- Task instructions -
Write each entry out again, exactly as it is written.

>>

Lemma parse_items items : forall fuel tail o e,
  Forall item_quotable items -> end_of_options tail = true -> (length items <= fuel)%nat ->
  parse_loop fuel (print_items items ++ tail) o e = apply_items items o.
Proof.
  induction items as [|i items IH]; intros fuel tail o e Hq Ht Hf.
  { destruct fuel; cbn [print_items app parse_loop apply_items]; by rewrite Ht. }
  inversion Hq as [|? ? Hi Hq']; subst. destruct fuel as [|fuel]; [cbn in Hf; lia|].
  assert (exists r, print_items (i :: items) ++ tail = print_item i ++ r /\
    ((items = [] /\ r = tail) \/ (items <> [] /\ r = ch_comma :: print_items items ++ tail))) as (r & Er & Hr).
  { destruct items as [|j items]; [exists tail; auto|]. rewrite print_items_cons by done. rewrite <- app_assoc. eexists. split; [done|]. right. by split. }
  rewrite Er. cbn [parse_loop apply_items]. rewrite print_not_end. destruct (item_front i r Hi o e) as [e' Ho]. rewrite Ho.
  destruct (apply_item i o) as [o'|m]; [|done]. destruct Hr as [[-> ->]|[Hne ->]]; [by rewrite Ht|].
  cbn [end_of_options]. change ((ch_comma =? 32) || (ch_comma =? 9)) with false. cbv iota. change ch_comma with 44.
  destruct items as [|j items]; [done|]. destruct (print_items_hd j items tail) as [r Ej].
  rewrite <- (IH fuel tail o' e' Hq' Ht) by (cbn in *; lia). rewrite Ej. pose proof (print_not_end j r) as Hn.
  by destruct (print_item j ++ r).
Qed.

Lemma print_items_len items : (length items <= length (print_items items))%nat.
Proof.
  induction items as [|i items IH]; [done|]. assert (1 <= length (print_item i))%nat by (destruct i as [| |[] []| | | | | | | |]; cbn; lia).
  destruct items as [|j items]; [done|]. rewrite print_items_cons by done. rewrite !length_app. cbn [length] in *. lia.
Qed.

(** C38: authorized_keys options.  A list of options, printed with its values
    in quotes and separated by commas and followed by white space or the end of
    the line, is parsed to the settings that the options describe one after the
    other, or to the error of the first one that is not allowed: flags and their
    negation, [restrict], the values that may be given only once, the earliest
    expiry time, and the lists, whose entries are checked. *)
Theorem authopt_parse_print items tail :
  Forall item_quotable items -> end_of_options tail = true ->
  sshauthopt_parse (Some (print_items items ++ tail)) = apply_items items (set_flags 1 1 1 1 1 (set_tun (-1) authopt_zero)).
Proof.
  intros Hq Ht. unfold sshauthopt_parse, sshauthopt_new_with_keys_defaults, sshauthopt_new. rewrite malloc_reliable. cbn [fmap option_fmap option_map].
  apply parse_items; [done|done|]. rewrite length_app. pose proof (print_items_len items). lia.
Qed.
End parse.

(** * An example *)

Definition no_services : Services := fun _ => None.
Definition no_time : TimeLib := fun _ _ => None.

Definition demo_items : list option_item :=
  [IRestrict; IFlag FPty true; ICommand (str "echo " ++ [34; 104; 105; 34]); IPermitOpen (str "localhost:80"); IPermitListen (str "8080")].

Lemma demo_quotable : Forall item_quotable demo_items.
Proof. repeat (apply Forall_cons; split; [by vm_compute|]). by apply Forall_nil. Qed.

Lemma authopt_parse_print_witness :
  exists o, @sshauthopt_parse alloc_all no_services no_time (Some (print_items demo_items ++ str " ssh-ed25519")) = PDone o /\
    permit_pty_flag o = 1 /\ permit_port_forwarding_flag o = 0 /\ force_command o = Some (str "echo " ++ [34; 104; 105; 34]) /\
    permitlisten o = [str "*:8080"].
Proof.
  pose proof (@authopt_parse_print alloc_all alloc_all_reliable no_services no_time demo_items (str " ssh-ed25519")
    demo_quotable eq_refl) as E.
  eexists. split; [etransitivity; [exact E|]; vm_compute; reflexivity|]. vm_compute. repeat split.
Defined.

<<

- Exercise output -
Lemma parse_items items : forall fuel tail o e,
  Forall item_quotable items -> end_of_options tail = true -> (length items <= fuel)%nat ->
  parse_loop fuel (print_items items ++ tail) o e = apply_items items o.
Proof.
  induction items as [|i items IH]; intros fuel tail o e Hq Ht Hf.
  { destruct fuel; cbn [print_items app parse_loop apply_items]; by rewrite Ht. }
  inversion Hq as [|? ? Hi Hq']; subst. destruct fuel as [|fuel]; [cbn in Hf; lia|].
  assert (exists r, print_items (i :: items) ++ tail = print_item i ++ r /\
    ((items = [] /\ r = tail) \/ (items <> [] /\ r = ch_comma :: print_items items ++ tail))) as (r & Er & Hr).
  { destruct items as [|j items]; [exists tail; auto|]. rewrite print_items_cons by done. rewrite <- app_assoc. eexists. split; [done|]. right. by split. }
  rewrite Er. cbn [parse_loop apply_items]. rewrite print_not_end. destruct (item_front i r Hi o e) as [e' Ho]. rewrite Ho.
  destruct (apply_item i o) as [o'|m]; [|done]. destruct Hr as [[-> ->]|[Hne ->]]; [by rewrite Ht|].
  cbn [end_of_options]. change ((ch_comma =? 32) || (ch_comma =? 9)) with false. cbv iota. change ch_comma with 44.
  destruct items as [|j items]; [done|]. destruct (print_items_hd j items tail) as [r Ej].
  rewrite <- (IH fuel tail o' e' Hq' Ht) by (cbn in *; lia). rewrite Ej. pose proof (print_not_end j r) as Hn.
  by destruct (print_item j ++ r).
Qed.

Lemma print_items_len items : (length items <= length (print_items items))%nat.
Proof.
  induction items as [|i items IH]; [done|]. assert (1 <= length (print_item i))%nat by (destruct i as [| |[] []| | | | | | | |]; cbn; lia).
  destruct items as [|j items]; [done|]. rewrite print_items_cons by done. rewrite !length_app. cbn [length] in *. lia.
Qed.

(** C38: authorized_keys options.  A list of options, printed with its values
    in quotes and separated by commas and followed by white space or the end of
    the line, is parsed to the settings that the options describe one after the
    other, or to the error of the first one that is not allowed: flags and their
    negation, [restrict], the values that may be given only once, the earliest
    expiry time, and the lists, whose entries are checked. *)
Theorem authopt_parse_print items tail :
  Forall item_quotable items -> end_of_options tail = true ->
  sshauthopt_parse (Some (print_items items ++ tail)) = apply_items items (set_flags 1 1 1 1 1 (set_tun (-1) authopt_zero)).
Proof.
  intros Hq Ht. unfold sshauthopt_parse, sshauthopt_new_with_keys_defaults, sshauthopt_new. rewrite malloc_reliable. cbn [fmap option_fmap option_map].
  apply parse_items; [done|done|]. rewrite length_app. pose proof (print_items_len items). lia.
Qed.
End parse.

(** * An example *)

Definition no_services : Services := fun _ => None.
Definition no_time : TimeLib := fun _ _ => None.

Definition demo_items : list option_item :=
  [IRestrict; IFlag FPty true; ICommand (str "echo " ++ [34; 104; 105; 34]); IPermitOpen (str "localhost:80"); IPermitListen (str "8080")].

Lemma demo_quotable : Forall item_quotable demo_items.
Proof. repeat (apply Forall_cons; split; [by vm_compute|]). by apply Forall_nil. Qed.

Lemma authopt_parse_print_witness :
  exists o, @sshauthopt_parse alloc_all no_services no_time (Some (print_items demo_items ++ str " ssh-ed25519")) = PDone o /\
    permit_pty_flag o = 1 /\ permit_port_forwarding_flag o = 0 /\ force_command o = Some (str "echo " ++ [34; 104; 105; 34]) /\
    permitlisten o = [str "*:8080"].
Proof.
  pose proof (@authopt_parse_print alloc_all alloc_all_reliable no_services no_time demo_items (str " ssh-ed25519")
    demo_quotable eq_refl) as E.
  eexists. split; [etransitivity; [exact E|]; vm_compute; reflexivity|]. vm_compute. repeat split.
Defined.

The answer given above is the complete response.